Dataset extract section start

Lemma completion_request_inj (apiKey trimmed apiKey' trimmed' : jsstring) :
  (Authorization (completion_request apiKey trimmed)
   = Authorization (completion_request apiKey' trimmed') ->
   apiKey = apiKey')
  /\ (body (completion_request apiKey trimmed)
      = body (completion_request apiKey' trimmed') ->
      trimmed = trimmed').
Proof.
  split; intros H.
  - cbn [Authorization completion_request] in H.
    now apply app_inv_head in H.
  - cbn [body completion_request] in H.
    rewrite !userPrompt_preamble in H.
    injection H as H. first [exact H | now apply app_inv_head in H].
Qed.

(** The call carries the text and the key, and nothing else that varies.
    Of two runs that pass validation with a key, in whatever environments
    and on whatever request bodies: when their trimmed texts differ, so do
    the bodies of their calls; when their keys differ, so do the
    Authorization headers; and when trimmed text and key are the same, the
    calls are the same. *)
Theorem call_carries_the_text_and_the_key :
  forall w request trimmed apiKey w' request' trimmed' apiKey',
    read_text request = Next trimmed ->
    read_key w = Next apiKey ->
    read_text request' = Next trimmed' ->
    read_key w' = Next apiKey' ->
    (trimmed <> trimmed' ->
     List.map body (fst (POST w request))
     <> List.map body (fst (POST w' request')))
    /\ (apiKey <> apiKey' ->
        List.map Authorization (fst (POST w request))
        <> List.map Authorization (fst (POST w' request')))
    /\ (trimmed = trimmed' -> apiKey = apiKey' ->
        fst (POST w request) = fst (POST w' request')).
Proof.
  intros w request trimmed apiKey w' request' trimmed' apiKey' Ht Hk Ht' Hk'.
  rewrite (POST_calls_with _ _ Ht Hk), (POST_calls_with _ _ Ht' Hk').
  destruct (completion_request_inj apiKey trimmed apiKey' trimmed')
    as [Ha Hb].
  split; [|split].
  - intros Hne H. apply Hne, Hb. cbn [List.map] in H. now injection H.
  - intros Hne H. apply Hne, Ha. cbn [List.map] in H. now injection H.
  - now intros -> ->.
Qed.
Definition call_idx (c : call) : nat :=
  match c with
  | CallEnter idx => idx
  | CallExit idx => idx
  end.

Definition spy {S : Type} (C : StrategyClass S) : StrategyClass (S * list call) :=
  mkStrategyClass (S * list call)
    (fun s => symbol C (fst s))
    (fun s => risk_per_trade C (fst s))
    (fun s => atr_stop_multiplier C (fst s))
    (fun s => reward_risk_ratio C (fst s))
    (fun s data idx =>
       '(en, s') <- should_enter C (fst s) data idx ;;
       Ok (en, (s', snd s ++ [CallEnter idx])))
    (fun s data idx pos =>
       '(ex, reason, s') <- should_exit C (fst s) data idx pos ;;
       Ok (ex, reason, (s', snd s ++ [CallExit idx])))
    (fun s param value => (setattr C (fst s) param value, snd s)).


(** Timestamps in strictly ascending order. *)
Fixpoint strictly_increasing (ts : list Z) : bool :=
  match ts with
  | [] => true
  | t :: rest =>
      forallb (fun u => t <? u) rest && strictly_increasing rest
  end.

(** ** Concrete bars

    Sixty quiet bars followed by one bar on which every entry filter of
    [Strategy.should_enter] passes (a 9/21 crossover on the bar itself).
    [lo] is the low of the quiet bars. *)

Definition quiet_bar (lo : Q) (t : nat) : Bar :=
  mkBar (Z.of_nat t) 100 101 lo 100 1000
        (Some 2%Q) (Some 2%Q) (Some 100%Q) (Some 100%Q)
        (Some 100%Q) (Some 99%Q) (Some 50%Q) (Some 0%Q).

Definition signal_bar (t : nat) : Bar :=
  mkBar (Z.of_nat t) 103 104 100 100 1000
        (Some 2%Q) (Some 2%Q) (Some 101%Q) (Some (201 # 2)%Q)
        (Some 100%Q) (Some 99%Q) (Some 60%Q) (Some 3%Q).

Definition bars61 (lo : Q) : DataFrame :=
  map (quiet_bar lo) (seq 0 60) ++ [signal_bar 60].

(** The same sixty-one bars twice over, with timestamps 0..121. *)
Definition bars122 (lo : Q) : DataFrame :=
  bars61 lo
  ++ map (quiet_bar lo) (seq 61 60) ++ [signal_bar 121].

Definition engine0 : Engine Strategy.t := Engine_init Strategy.init 100000.

Definition wf0 : ForwardTestEngine Strategy.t :=
  ForwardTestEngine_init Strategy.init 100000.

(** [wf0] after [in_sample_bars], [out_sample_bars] and [step_size] have
    been set to 61. *)
Definition wf61 : ForwardTestEngine Strategy.t :=
  mkForwardTestEngine (base wf0) 61%nat 61%nat 61%nat [] [] [].

Definition risk (q : Q) : params := [("risk_per_trade"%string, q)].


(** ** Predicates used in the statements *)

(** How a call changes the books: not at all, or by one trade whose PnL is
    added to the account. *)
Definition books_kept {S : Type} (e e' : Engine S) : Prop :=
  account_value e' = account_value e /\ trades e' = trades e.

Definition books_one_trade {S : Type} (e e' : Engine S) : Prop :=
  exists t, trades e' = trades e ++ [t]
            /\ account_value e' = (account_value e + pnl t)%Q
            /\ equity_after t = account_value e'.

(** The invariant of equity conservation. *)
Definition conserved {S : Type} (e : Engine S) : Prop :=
  (account_value e == initial_capital e + sum_pnl (trades e))%Q.

(** [engine0] once it has entered on the last of the sixty-one bars. *)
Definition engine_in_trade : Engine Strategy.t :=
  match _enter_trade Strategy.class engine0 (bars61 99) 60 with
  | Ok e => e
  | Raise _ => engine0
  end.

Definition position_in_trade : Position :=
  mkPosition 60 103 10 (980 # 10) (11050 # 100) 100000.

(** [engine_in_trade] once the forced closure has been applied. *)
Definition engine_closed : Engine Strategy.t :=
  match _exit_trade Strategy.class engine_in_trade (bars61 99) 60
                    (Some "end_of_data"%string) with
  | Ok e => e
  | Raise _ => engine_in_trade
  end.

(** The open position, if any, was entered on one of the first [k] bars. *)
Definition entered_before {S : Type} (data : DataFrame) (k : nat)
           (e : Engine S) : Prop :=
  forall p, current_position e = Some p ->
    exists j b, (j < k)%nat /\ nth_error data j = Some b
                /\ p_entry_time p = name b.

(** Every recorded trade left strictly after it entered. *)
Definition trades_ordered {S : Type} (e : Engine S) : Prop :=
  forall t, In t (trades e) -> entry_time t < exit_time t.

(** [engine0] after [run_backtest] on the sixty-one bars. *)
Definition engine_closed_run : Engine Strategy.t :=
  match run_backtest Strategy.class engine0 (bars61 99) with
  | Ok e => e
  | Raise _ => engine0
  end.
(* ===== verification/StructuresTree.v ===== *)
(** * What the walks of the region index do

    A tree in the shape the code maintains ([wf]) is a canonical representation
    of a map from slot numbers to region nodes ([cell]): a walk that registers
    or deletes changes the map at one slot, keeps every reference count equal
    to the number of registrations below it, and two trees with the same map
    are equal. *)
From stdpp Require Import base list gmap numbers.
From S2P Require Import Prelude Structures.

(** ** The geometry [shamblesStructsInit] establishes *)

(** Number of slots the index distinguishes with [d] non-leaf levels. *)
Definition span (d : nat) : Z := 2 ^ (11 + 12 * Z.of_nat d).

Record geometry (G : Globals) (d : nat) : Prop := {
  geo_rs : 0 ≤ REGION_SHIFT G;
  geo_fit : REGION_SHIFT G + 11 + 12 * Z.of_nat d < 64;
  geo_leafmask : REGION_NODE_MASK G = Z.shiftl (Z.ones 11) (REGION_SHIFT G);
  geo_leafsize : LEAF_NODES_ARRAY_SIZE G = 2048;
  geo_nonleafsize : NON_LEAF_NODES_ARRAY_SIZE G = 4096;
  geo_shift : NON_LEAF_SHIFT G = 12;
  geo_depth : depth_nat G = d;
  geo_bits : ADDR_RELEVANT_BITS G = 39;
  geo_root : ∀ addr, root_index G addr = 0;
  geo_level : (0 < d)%nat →
    mask_1 G = Z.shiftl (Z.ones 12) (REGION_SHIFT G + 12 * Z.of_nat d - 1) ∧
    shift_1 G = REGION_SHIFT G + 12 * Z.of_nat d - 1
}.

(** The depth the mask loop stops at. *)
Definition depth_of (region_shift : Z) : nat :=
  if region_shift <=? 4 then 2%nat else if region_shift <=? 16 then 1%nat else 0%nat.

Lemma root_index_masked G addr :
  Z.land (NON_LEAF_NODE_MASK_0 G) (ADDR_RELEVANT_BITS G) = 0 → root_index G addr = 0.
Proof.
  intros E. unfold root_index. by rewrite <- Z.land_assoc, E, Z.land_0_r.
Qed.

(** Case analysis on an integer [x] known (by [H]) to lie between two literals. *)
Ltac enum_cases x H :=
  lazymatch type of H with
  | ?lo ≤ x < ?hi =>
      lazymatch eval vm_compute in (Z.ltb lo hi) with
      | true =>
          let lo' := eval vm_compute in (lo + 1) in
          let H' := fresh in
          let E := fresh in
          assert (x = lo ∨ lo' ≤ x < hi) as [E|H'] by lia;
          [clear H; subst x | clear H; enum_cases x H']
      | false => exfalso; lia
      end
  end.

Lemma init_globals_geometry ov cs thr :
  1 ≤ thr < 2 ^ 53 →
  ∃ G, init_globals ov cs thr = Done G ∧ geometry G (depth_of (Z.log2 thr)) ∧
       REGION_SHIFT G = Z.log2 thr ∧ CHUNK_SIZE G = cs.
Proof.
  intros Ht. unfold init_globals, clzl.
  assert (0 ≤ Z.log2 thr < 53) as Hl.
  { split; [apply Z.log2_nonneg|]. apply Z.log2_lt_pow2; lia. }
  replace (63 - (63 - Z.log2 thr)) with (Z.log2 thr) by lia.
  generalize dependent (Z.log2 thr). intros rs Hrs. cbv zeta.
  generalize (u64 (int_shl1 ov rs)); intros rsize.
  enum_cases rs Hrs; (eexists; split; [vm_compute; reflexivity|];
    split; [|split; reflexivity]; split;
    [vm_compute; discriminate|vm_compute; reflexivity|reflexivity..
    |intros; apply root_index_masked; reflexivity
    |intros Hd; first [exfalso; vm_compute in Hd; lia|split; vm_compute; reflexivity]]).
Qed.

(** ** Slots and the indices of a walk *)

Definition slot_of (G : Globals) (addr : Z) : Z := addr / 2 ^ REGION_SHIFT G.

Definition leaf_ix (slot : Z) : nat := Z.to_nat (slot `mod` 2048).
Definition child_ix (d : nat) (slot : Z) : nat := Z.to_nat ((slot / span d) `mod` 4096).

(** Two slots the index does not distinguish. *)
Definition same_key (d : nat) (s s' : Z) : Prop := s `mod` span d = s' `mod` span d.

#[export] Instance same_key_dec d s s' : Decision (same_key d s s').
Proof. unfold same_key. apply _. Defined.

Lemma span_pos d : 0 < span d.
Proof. unfold span. lia. Qed.

Lemma span_S d : span (S d) = span d * 4096.
Proof.
  unfold span. replace (11 + 12 * Z.of_nat (S d)) with (11 + 12 * Z.of_nat d + 12) by lia.
  rewrite Z.pow_add_r by lia. done.
Qed.

Lemma span_0 : span 0 = 2048.
Proof. done. Qed.

Lemma leaf_ix_lt slot : (leaf_ix slot < 2048)%nat.
Proof. unfold leaf_ix. pose proof (Z.mod_pos_bound slot 2048). lia. Qed.

Lemma child_ix_lt d slot : (child_ix d slot < 4096)%nat.
Proof. unfold child_ix. pose proof (Z.mod_pos_bound (slot / span d) 4096). lia. Qed.

Lemma same_key_0 s s' : same_key 0 s s' ↔ leaf_ix s = leaf_ix s'.
Proof.
  unfold same_key, leaf_ix. rewrite span_0.
  pose proof (Z.mod_pos_bound s 2048). pose proof (Z.mod_pos_bound s' 2048). lia.
Qed.

Lemma same_key_S d s s' :
  same_key (S d) s s' ↔ child_ix d s = child_ix d s' ∧ same_key d s s'.
Proof.
  unfold same_key, child_ix. rewrite span_S.
  pose proof (span_pos d) as Hp.
  rewrite !Z.rem_mul_r by lia.
  pose proof (Z.mod_pos_bound (s / span d) 4096).
  pose proof (Z.mod_pos_bound (s' / span d) 4096).
  pose proof (Z.mod_pos_bound s (span d) Hp). pose proof (Z.mod_pos_bound s' (span d) Hp).
  split.
  - intros E.
    assert ((s / span d) `mod` 4096 = (s' / span d) `mod` 4096) by nia. split; nia.
  - intros [E1 E2].
    assert ((s / span d) `mod` 4096 = (s' / span d) `mod` 4096) as -> by lia. lia.
Qed.

Lemma slot_of_shift G addr n :
  0 ≤ REGION_SHIFT G → 0 ≤ n → addr / 2 ^ (REGION_SHIFT G + n) = slot_of G addr / 2 ^ n.
Proof. intros. unfold slot_of. rewrite Z.pow_add_r, Z.div_div by lia. done. Qed.

Lemma leaf_index_slot G d addr :
  geometry G d → leaf_index G addr = slot_of G addr `mod` 2048.
Proof.
  intros HG. unfold leaf_index. rewrite (geo_leafmask _ _ HG), extract_bits by (destruct HG; lia).
  done.
Qed.

Definition level_ok (G : Globals) (d : nat) (mask shift : Z) : Prop :=
  match d with
  | O => True
  | S d' => mask = Z.shiftl (Z.ones 12) (REGION_SHIFT G + (11 + 12 * Z.of_nat d')) ∧
            shift = REGION_SHIFT G + (11 + 12 * Z.of_nat d')
  end.

Lemma level_ok_start G d : geometry G d → level_ok G d (mask_1 G) (shift_1 G).
Proof.
  intros HG. destruct d as [|d]; [done|].
  destruct (geo_level _ _ HG) as [-> ->]; [lia|].
  split; [f_equal|]; lia.
Qed.

Lemma level_ok_next G d0 d mask shift :
  geometry G d0 → (d < d0)%nat → level_ok G (S d) mask shift →
  level_ok G d (Z.shiftr mask (NON_LEAF_SHIFT G)) (u64 (shift - NON_LEAF_SHIFT G)).
Proof.
  intros HG Hd [-> ->]. destruct d as [|d]; [done|]. cbn [level_ok].
  rewrite (geo_shift _ _ HG). pose proof (geo_rs _ _ HG). pose proof (geo_fit _ _ HG).
  rewrite Z.shiftr_shiftl_l by lia. split; [f_equal; lia|].
  rewrite u64_small; unfold is_u64; lia.
Qed.

Lemma level_index G d0 d mask shift addr :
  geometry G d0 → level_ok G (S d) mask shift →
  Z.to_nat (Z.shiftr (Z.land addr mask) shift) = child_ix d (slot_of G addr).
Proof.
  intros HG [-> ->]. pose proof (geo_rs _ _ HG).
  rewrite extract_bits, slot_of_shift by lia. done.
Qed.
(** ** The invariant of the whole index *)

Record index_inv (s : structs) (d : nat) (w : Z) (L : live_regions) : Prop := {
  ii_geo : geometry (globals s) d;
  ii_chunk : 0 < CHUNK_SIZE (globals s) < 2 ^ 64;
  ii_root : ∃ nl, root s !! 0%nat = Some nl ∧ tree_inv (globals s) d w nl L;
  ii_dom : dom (regions s) = dom L;
  ii_live : dom (regions s) ∪ dom (chunks s) ⊆ live s;
  ii_apart : dom (regions s) ## dom (chunks s);
  ii_region : ∀ p a e, L !! p = Some (a, e) →
    ∃ r cs, regions s !! p = Some r ∧ region_start r = a ∧ region_chunks r ≠ 0 ∧
      chunks s !! region_chunks r = Some cs ∧ cs ≠ [] ∧
      region_nChunks r = Z.of_nat (length cs) ∧ contiguous a cs e;
  ii_blocks : ∀ p q r r', regions s !! p = Some r → regions s !! q = Some r' →
    region_chunks r = region_chunks r' → p = q
}.
Arguments ii_geo {s d w L}.
Arguments ii_chunk {s d w L}.
Arguments ii_root {s d w L}.
Arguments ii_dom {s d w L}.
Arguments ii_live {s d w L}.
Arguments ii_apart {s d w L}.
Arguments ii_region {s d w L}.
Arguments ii_blocks {s d w L}.

(** Running a monadic operation whose next step is known. *)
Ltac step_with E := erewrite bind_done; [|exact E].

Lemma init_index ov chunkSize thr w :
  1 ≤ thr < 2 ^ 53 → 0 < chunkSize < 2 ^ 64 →
  ∃ s, shamblesStructsInit ov chunkSize thr = Done s ∧
    REGION_SHIFT (globals s) = Z.log2 thr ∧
    (0 < root_elements ov (globals s) → index_inv s (depth_of (Z.log2 thr)) w ∅).
Proof.
  intros Ht Hc. destruct (init_globals_geometry ov chunkSize thr Ht) as (G & E & HG & Hrs & Hcs).
  unfold shamblesStructsInit, mbind, outcome_bind. rewrite E. eexists. split; [reflexivity|].
  split; [done|]. intros Hroot. simpl in Hroot. split; simpl.
  - done.
  - by rewrite Hcs.
  - exists zeroNLN. split; [|by apply tree_inv_empty]. apply lookup_replicate_2. lia.
  - by rewrite !dom_empty_L.
  - rewrite !dom_empty_L. set_solver.
  - rewrite !dom_empty_L. set_solver.
  - intros p a e. by rewrite lookup_empty.
  - intros p q r r'. by rewrite lookup_empty.
Qed.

Dataset extract section end

Task prompt:
Wherever the word "assert" appears in the data, return the whole line.

Answer to the exercise:
          assert (x = lo ∨ lo' ≤ x < hi) as [E|H'] by lia;
  assert (0 ≤ Z.log2 thr < 53) as Hl.
    assert ((s / span d) `mod` 4096 = (s' / span d) `mod` 4096) by nia. split; nia.
    assert ((s / span d) `mod` 4096 = (s' / span d) `mod` 4096) as -> by lia. lia.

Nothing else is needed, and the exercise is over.